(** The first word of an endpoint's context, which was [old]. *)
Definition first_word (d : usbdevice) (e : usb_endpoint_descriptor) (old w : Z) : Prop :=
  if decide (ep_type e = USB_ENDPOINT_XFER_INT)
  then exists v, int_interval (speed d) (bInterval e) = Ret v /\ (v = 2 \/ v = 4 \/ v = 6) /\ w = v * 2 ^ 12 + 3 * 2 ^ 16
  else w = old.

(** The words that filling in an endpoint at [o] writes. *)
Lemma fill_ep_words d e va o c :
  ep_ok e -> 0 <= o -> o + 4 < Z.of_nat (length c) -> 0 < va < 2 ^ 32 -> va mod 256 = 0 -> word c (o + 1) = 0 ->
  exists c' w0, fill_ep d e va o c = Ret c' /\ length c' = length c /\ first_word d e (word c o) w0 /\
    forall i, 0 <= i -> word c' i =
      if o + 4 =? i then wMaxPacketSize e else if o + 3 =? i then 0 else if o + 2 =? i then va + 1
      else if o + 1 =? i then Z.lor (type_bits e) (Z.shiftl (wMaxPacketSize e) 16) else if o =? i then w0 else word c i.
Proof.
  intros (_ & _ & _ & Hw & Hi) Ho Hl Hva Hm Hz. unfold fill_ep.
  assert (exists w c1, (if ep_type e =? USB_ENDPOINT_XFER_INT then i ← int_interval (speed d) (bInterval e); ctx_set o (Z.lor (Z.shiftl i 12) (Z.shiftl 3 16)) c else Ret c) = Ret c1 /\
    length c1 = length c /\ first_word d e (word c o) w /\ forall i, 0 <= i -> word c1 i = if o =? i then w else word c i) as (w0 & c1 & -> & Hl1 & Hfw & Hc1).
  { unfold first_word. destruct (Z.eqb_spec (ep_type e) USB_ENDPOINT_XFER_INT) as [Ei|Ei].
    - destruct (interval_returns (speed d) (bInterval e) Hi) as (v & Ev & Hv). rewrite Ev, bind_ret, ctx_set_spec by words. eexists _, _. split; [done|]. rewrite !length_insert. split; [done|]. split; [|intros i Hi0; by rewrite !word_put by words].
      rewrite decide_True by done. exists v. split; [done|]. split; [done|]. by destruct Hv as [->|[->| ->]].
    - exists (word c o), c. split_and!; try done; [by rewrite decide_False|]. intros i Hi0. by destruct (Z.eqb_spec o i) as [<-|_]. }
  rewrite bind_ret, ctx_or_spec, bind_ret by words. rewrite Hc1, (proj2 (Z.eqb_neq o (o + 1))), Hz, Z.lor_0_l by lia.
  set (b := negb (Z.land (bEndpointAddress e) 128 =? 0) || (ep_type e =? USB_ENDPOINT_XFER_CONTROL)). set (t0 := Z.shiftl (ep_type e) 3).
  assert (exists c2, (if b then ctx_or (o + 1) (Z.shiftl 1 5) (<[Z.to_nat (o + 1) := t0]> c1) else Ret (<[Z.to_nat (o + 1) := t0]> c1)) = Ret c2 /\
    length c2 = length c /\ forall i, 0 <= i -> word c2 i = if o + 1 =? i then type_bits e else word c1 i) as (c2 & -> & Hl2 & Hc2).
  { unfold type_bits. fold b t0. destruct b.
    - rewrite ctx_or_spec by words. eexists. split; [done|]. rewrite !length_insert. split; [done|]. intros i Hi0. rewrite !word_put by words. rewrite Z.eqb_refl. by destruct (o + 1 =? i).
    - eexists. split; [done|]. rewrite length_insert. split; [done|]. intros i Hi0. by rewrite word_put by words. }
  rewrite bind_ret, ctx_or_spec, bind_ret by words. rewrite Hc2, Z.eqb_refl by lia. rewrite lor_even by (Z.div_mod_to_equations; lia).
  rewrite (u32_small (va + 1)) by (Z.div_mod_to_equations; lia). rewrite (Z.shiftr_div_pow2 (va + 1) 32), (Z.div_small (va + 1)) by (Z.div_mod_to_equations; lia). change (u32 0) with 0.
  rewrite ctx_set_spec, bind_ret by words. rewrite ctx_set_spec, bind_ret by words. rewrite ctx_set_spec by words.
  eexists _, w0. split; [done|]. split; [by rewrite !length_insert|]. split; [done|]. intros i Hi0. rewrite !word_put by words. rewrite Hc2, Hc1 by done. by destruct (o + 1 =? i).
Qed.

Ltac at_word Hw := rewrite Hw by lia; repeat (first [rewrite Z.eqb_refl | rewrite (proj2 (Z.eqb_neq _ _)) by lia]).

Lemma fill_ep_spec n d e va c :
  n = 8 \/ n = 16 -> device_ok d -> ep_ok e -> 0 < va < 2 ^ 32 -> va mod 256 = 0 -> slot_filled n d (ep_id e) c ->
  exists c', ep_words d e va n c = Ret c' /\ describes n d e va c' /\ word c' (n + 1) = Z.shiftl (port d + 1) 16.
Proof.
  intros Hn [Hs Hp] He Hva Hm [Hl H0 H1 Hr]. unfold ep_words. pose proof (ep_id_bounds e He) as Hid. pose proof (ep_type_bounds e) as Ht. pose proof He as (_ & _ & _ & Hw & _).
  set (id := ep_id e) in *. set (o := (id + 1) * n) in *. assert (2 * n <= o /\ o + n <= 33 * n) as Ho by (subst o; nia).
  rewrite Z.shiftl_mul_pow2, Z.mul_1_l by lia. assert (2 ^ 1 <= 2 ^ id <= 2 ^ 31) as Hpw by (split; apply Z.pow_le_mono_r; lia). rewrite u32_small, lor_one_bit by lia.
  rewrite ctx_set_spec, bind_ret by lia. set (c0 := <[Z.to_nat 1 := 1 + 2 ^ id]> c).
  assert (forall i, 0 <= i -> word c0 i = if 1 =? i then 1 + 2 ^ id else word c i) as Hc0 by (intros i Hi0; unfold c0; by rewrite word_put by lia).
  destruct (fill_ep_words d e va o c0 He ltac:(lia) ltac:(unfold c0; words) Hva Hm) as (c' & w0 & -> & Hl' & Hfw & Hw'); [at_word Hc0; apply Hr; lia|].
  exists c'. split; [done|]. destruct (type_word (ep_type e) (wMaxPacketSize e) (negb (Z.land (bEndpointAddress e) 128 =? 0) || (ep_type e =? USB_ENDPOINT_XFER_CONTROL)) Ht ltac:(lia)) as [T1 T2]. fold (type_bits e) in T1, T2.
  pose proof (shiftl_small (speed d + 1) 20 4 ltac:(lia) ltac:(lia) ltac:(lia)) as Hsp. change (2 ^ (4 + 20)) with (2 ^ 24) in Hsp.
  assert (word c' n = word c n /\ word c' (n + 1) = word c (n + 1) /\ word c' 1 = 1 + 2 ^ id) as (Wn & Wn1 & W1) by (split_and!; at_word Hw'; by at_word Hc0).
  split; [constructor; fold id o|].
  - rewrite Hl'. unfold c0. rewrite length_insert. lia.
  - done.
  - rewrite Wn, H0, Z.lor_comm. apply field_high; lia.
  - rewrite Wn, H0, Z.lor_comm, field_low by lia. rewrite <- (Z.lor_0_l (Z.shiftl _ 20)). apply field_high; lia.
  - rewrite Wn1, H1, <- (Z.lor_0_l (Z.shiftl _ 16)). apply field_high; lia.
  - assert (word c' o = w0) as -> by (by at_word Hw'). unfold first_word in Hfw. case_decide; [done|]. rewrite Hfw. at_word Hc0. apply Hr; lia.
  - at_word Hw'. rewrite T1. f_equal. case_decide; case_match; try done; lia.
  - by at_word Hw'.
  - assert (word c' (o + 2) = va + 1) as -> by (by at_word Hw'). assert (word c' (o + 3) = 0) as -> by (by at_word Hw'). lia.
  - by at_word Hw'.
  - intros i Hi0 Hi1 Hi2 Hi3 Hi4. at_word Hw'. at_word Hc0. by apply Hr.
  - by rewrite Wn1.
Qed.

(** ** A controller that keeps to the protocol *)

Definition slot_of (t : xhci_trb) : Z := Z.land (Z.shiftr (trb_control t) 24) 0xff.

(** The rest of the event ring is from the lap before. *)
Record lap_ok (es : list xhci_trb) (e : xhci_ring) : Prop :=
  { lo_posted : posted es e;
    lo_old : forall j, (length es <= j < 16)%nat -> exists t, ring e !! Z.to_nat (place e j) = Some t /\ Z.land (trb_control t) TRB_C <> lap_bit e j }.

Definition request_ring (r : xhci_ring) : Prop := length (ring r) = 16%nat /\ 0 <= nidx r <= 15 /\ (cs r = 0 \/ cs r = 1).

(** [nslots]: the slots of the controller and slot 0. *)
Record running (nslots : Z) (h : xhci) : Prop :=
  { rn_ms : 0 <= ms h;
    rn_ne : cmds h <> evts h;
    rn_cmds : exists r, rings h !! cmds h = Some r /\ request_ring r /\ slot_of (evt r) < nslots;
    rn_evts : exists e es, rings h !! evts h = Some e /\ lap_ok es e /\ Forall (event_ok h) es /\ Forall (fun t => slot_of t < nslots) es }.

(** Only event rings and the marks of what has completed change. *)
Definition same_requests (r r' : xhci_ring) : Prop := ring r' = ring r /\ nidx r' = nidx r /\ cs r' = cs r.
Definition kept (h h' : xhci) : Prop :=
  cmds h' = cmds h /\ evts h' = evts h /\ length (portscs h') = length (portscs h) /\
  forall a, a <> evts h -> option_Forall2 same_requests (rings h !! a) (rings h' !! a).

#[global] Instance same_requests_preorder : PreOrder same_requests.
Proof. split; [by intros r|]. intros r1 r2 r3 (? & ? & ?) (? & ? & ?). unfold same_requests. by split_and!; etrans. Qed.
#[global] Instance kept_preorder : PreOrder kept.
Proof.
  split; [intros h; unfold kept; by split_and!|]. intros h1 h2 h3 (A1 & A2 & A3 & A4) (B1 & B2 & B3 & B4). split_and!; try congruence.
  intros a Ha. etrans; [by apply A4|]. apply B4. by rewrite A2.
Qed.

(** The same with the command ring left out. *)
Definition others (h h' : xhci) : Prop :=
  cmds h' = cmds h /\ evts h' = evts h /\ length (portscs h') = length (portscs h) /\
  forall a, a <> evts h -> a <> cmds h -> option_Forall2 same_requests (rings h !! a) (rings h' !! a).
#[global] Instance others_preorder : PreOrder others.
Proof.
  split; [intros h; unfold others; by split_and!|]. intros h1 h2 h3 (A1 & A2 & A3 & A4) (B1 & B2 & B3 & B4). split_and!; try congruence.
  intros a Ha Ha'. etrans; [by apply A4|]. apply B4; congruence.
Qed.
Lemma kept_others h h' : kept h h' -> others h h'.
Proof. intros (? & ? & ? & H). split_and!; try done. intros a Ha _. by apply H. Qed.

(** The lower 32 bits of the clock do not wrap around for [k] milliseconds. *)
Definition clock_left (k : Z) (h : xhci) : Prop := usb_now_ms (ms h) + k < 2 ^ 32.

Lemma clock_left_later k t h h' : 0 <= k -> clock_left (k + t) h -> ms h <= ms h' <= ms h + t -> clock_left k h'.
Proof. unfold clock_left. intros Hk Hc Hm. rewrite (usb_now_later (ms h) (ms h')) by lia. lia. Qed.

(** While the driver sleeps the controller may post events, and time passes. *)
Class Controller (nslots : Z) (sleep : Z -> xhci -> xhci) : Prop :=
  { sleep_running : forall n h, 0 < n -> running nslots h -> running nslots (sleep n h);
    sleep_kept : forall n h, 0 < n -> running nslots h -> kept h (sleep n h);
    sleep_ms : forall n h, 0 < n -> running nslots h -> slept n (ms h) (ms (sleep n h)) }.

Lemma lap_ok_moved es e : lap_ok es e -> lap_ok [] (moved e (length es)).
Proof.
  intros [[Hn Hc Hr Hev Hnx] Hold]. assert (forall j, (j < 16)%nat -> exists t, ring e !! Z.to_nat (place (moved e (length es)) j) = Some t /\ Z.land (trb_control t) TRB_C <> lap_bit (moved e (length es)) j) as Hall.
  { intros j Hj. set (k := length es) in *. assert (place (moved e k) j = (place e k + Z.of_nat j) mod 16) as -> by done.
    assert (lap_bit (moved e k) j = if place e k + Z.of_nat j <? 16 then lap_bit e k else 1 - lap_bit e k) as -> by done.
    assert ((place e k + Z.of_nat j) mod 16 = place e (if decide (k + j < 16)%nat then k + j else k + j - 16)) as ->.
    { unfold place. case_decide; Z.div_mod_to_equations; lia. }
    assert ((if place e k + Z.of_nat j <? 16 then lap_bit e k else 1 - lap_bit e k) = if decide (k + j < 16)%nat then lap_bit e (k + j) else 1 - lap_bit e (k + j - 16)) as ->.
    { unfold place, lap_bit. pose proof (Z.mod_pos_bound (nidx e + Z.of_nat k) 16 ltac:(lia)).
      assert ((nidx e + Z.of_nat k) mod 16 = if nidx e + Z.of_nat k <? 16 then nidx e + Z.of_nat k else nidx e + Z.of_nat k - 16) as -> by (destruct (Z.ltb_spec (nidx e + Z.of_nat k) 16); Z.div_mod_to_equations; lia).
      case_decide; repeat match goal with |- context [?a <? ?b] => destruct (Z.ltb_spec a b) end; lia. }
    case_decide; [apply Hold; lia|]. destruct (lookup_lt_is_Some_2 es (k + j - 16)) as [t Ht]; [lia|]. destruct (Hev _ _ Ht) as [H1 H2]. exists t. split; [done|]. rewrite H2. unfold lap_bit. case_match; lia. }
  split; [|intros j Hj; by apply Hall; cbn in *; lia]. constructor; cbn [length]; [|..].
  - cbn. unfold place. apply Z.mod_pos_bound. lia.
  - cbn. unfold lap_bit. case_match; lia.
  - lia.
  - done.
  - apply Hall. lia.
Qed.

────────

GOAL OF THE EXERCISE = Could you write out exactly the lines above, starting at the first one and ending with the line that has "then exists v, int_interval"?

WRITTEN SOLUTION =
(** The first word of an endpoint's context, which was [old]. *)
Definition first_word (d : usbdevice) (e : usb_endpoint_descriptor) (old w : Z) : Prop :=
  if decide (ep_type e = USB_ENDPOINT_XFER_INT)
  then exists v, int_interval (speed d) (bInterval e) = Ret v /\ (v = 2 \/ v = 4 \/ v = 6) /\ w = v * 2 ^ 12 + 3 * 2 ^ 16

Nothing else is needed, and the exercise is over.